[YOUR OBJECTIVE] Among the records that follow, set down only the lines from the one containing "Definition modulus (v" to the one containing "Fixpoint sampling (n", both included, exactly.

Entries taken from a collection
• • • • • • •

(** [int] arithmetic: overflow is undefined. *)
Definition int_of (z : Z) : option Z := if (- 2 ^ 31 <=? z) && (z <? 2 ^ 31) then Some z else None.
Definition sum_of_squares (v : list Z) : option Z :=
  match v with
  | [x; y; z] => a ← int_of (x * x); b ← int_of (y * y); ab ← int_of (a + b); c ← int_of (z * z); int_of (ab + c)
  | _ => None
  end.
Definition modulus (v : list Z) : App F :=
  n ← deref (fun _ => sum_of_squares v); deref (fun _ => sqroot fuel (f_of_Z n)).

(** One turn of the loop of [producer_entry]. *)
Definition sample (curr_read : Z) : App unit :=
  on (mutex_take RawMutex) ;;
  '(acc, gyro, temp) ← on mpu_read;
  m ← modulus acc;
  modify (fun s => set_p_acc_v (<[Z.to_nat curr_read := m]> (p_acc_v s)) s) ;;
  m ← modulus gyro;
  modify (fun s => set_p_gyro_v (<[Z.to_nat curr_read := m]> (p_gyro_v s)) s) ;;
  '(_, (UT, UP)) ← on bmp_read;
  when (negb (UT =? 0x80000) && negb (UP =? 0x80000))
    (p ← on (calc_pf UP);
     modify (fun s => set_p_baro_v (<[Z.to_nat curr_read := p]> (p_baro_v s)) s)) ;;
  on (mdelay 10) ;;
  on (mutex_release RawMutex).

Fixpoint sampling (n : nat) (curr_read : Z) : App unit :=
  match n with O => mret tt | S n => sample curr_read ;; sampling n (curr_read + 1) end.
(** The body of the producer's loop, with [USE_DEFERR]. *)
Definition producer_entry : App unit := sampling 125 0 ;; on (mdelay 201000).

End procedure.

(** ** What the application relies on *)

(** [stored w a n]: the [n] bytes a read at address [a] delivers; [inserted]: the tasks
    handed to the server.  A blank area takes what is programmed, an erased chip is blank,
    and the mutexes and the server leave the flash alone. *)
Class BoardLaws (W : Type) {board : Board W} := {
  stored : W -> list Z -> Z -> list Z;
  inserted : W -> list task;
  erase_law : forall w, wp (control CHIP_ERASE [] 0 []) (fun _ w' =>
    (forall a n, stored w' a n = replicate (Z.to_nat n) 0xFF) /\ inserted w' = inserted w) w;
  program_law : forall w a n d, Z.of_nat (length d) = n -> stored w a n = replicate (Z.to_nat n) 0xFF ->
    wp (control PAGE_PROGRAM a n d) (fun _ w' => stored w' a n = d /\ inserted w' = inserted w) w;
  read_law : forall w a n buf, Z.of_nat (length buf) = n ->
    wp (control READ_DATA a n buf) (fun r w' => r = stored w a n) w;
  mutex_law : forall w m,
    wp (mutex_take m) (fun _ w' => stored w' = stored w /\ inserted w' = inserted w) w /\
    wp (mutex_release m) (fun _ w' => stored w' = stored w /\ inserted w' = inserted w) w;
  insert_law : forall w t, wp (insert_task t) (fun _ w' => inserted w' = inserted w ++ [t]) w
}.

Section laws.
Context {W : Type} {board : Board W} {laws : BoardLaws W}.
Context (wide_u8 : F -> option Z).

Lemma wp_on {A} (m : M W A) (Q : A -> pstate W -> Prop) s :
  wp m (fun a w => Q a (set_p_w w s)) (p_w s) -> wp (on m) Q s.
Proof. unfold wp, on. by destruct (m (p_w s)) as [[a w]|]. Qed.

(** The conversion of a value in the range of [rt_uint32_t] to a byte keeps its low byte,
    as the hardware's conversion does. *)
Hypothesis wide_u8_low : forall f v, to_u8 f = None -> to_u32 f = Some v -> wide_u8 f = Some (byte_of 0 v).

Lemma u8_low f v : to_u32 f = Some v ->
  match to_u8 f with Some b => Some b | None => wide_u8 f end = Some (byte_of 0 v).
Proof.
  intros Hv. destruct (to_u8 f) as [b|] eqn:E; [|by apply wide_u8_low].
  apply to_int_range in Hv as [_ Ht]. apply to_int_range in E as [Hb Ht']. rewrite Ht in Ht'.
  injection Ht' as ->. unfold byte_of. rewrite Z.mul_0_r, Z.shiftr_0_r, wrap_small by done. done.
Qed.

Definition word_bytes (v : Z) : list Z := [byte_of 0 v; byte_of 1 v; byte_of 2 v; byte_of 3 v].

Lemma wp_f_bytes f v (Q : list Z -> pstate W -> Prop) s :
  to_u32 f = Some v -> Q (word_bytes v) s -> wp (f_bytes wide_u8 f) Q s.
Proof.
  intros Hv HQ. unfold f_bytes. rewrite wp_bind. eapply wp_deref; [by apply u8_low|].
  rewrite wp_bind. eapply wp_deref; [done|]. exact HQ.
Qed.

(** The values the raw task stores, at index [p_i]. *)
Definition raw_values (s : pstate W) (a g p : Z) : Prop :=
  exists fa fg fp, p_acc_v s !! Z.to_nat (p_i s) = Some fa /\ to_u32 fa = Some a /\
    p_gyro_v s !! Z.to_nat (p_i s) = Some fg /\ to_u32 fg = Some g /\
    p_baro_v s !! Z.to_nat (p_i s) = Some fp /\ to_u32 fp = Some p.
Definition raw_record (a g p : Z) : list Z := word_bytes a ++ word_bytes g ++ word_bytes p.
(** Where the next record goes, the chip being erased first when it is full. *)
Definition raw_target (s : pstate W) : Z := if 0x7FFFF4 <=? p_addr s then 0 else p_addr s.
Definition raw_addr_ok (s : pstate W) : Prop := 0 <= p_addr s < 0x800000.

• • • • • • •

[OUTPUT FOR THIS EXERCISE]
Definition modulus (v : list Z) : App F :=
  n ← deref (fun _ => sum_of_squares v); deref (fun _ => sqroot fuel (f_of_Z n)).

(** One turn of the loop of [producer_entry]. *)
Definition sample (curr_read : Z) : App unit :=
  on (mutex_take RawMutex) ;;
  '(acc, gyro, temp) ← on mpu_read;
  m ← modulus acc;
  modify (fun s => set_p_acc_v (<[Z.to_nat curr_read := m]> (p_acc_v s)) s) ;;
  m ← modulus gyro;
  modify (fun s => set_p_gyro_v (<[Z.to_nat curr_read := m]> (p_gyro_v s)) s) ;;
  '(_, (UT, UP)) ← on bmp_read;
  when (negb (UT =? 0x80000) && negb (UP =? 0x80000))
    (p ← on (calc_pf UP);
     modify (fun s => set_p_baro_v (<[Z.to_nat curr_read := p]> (p_baro_v s)) s)) ;;
  on (mdelay 10) ;;
  on (mutex_release RawMutex).

Fixpoint sampling (n : nat) (curr_read : Z) : App unit :=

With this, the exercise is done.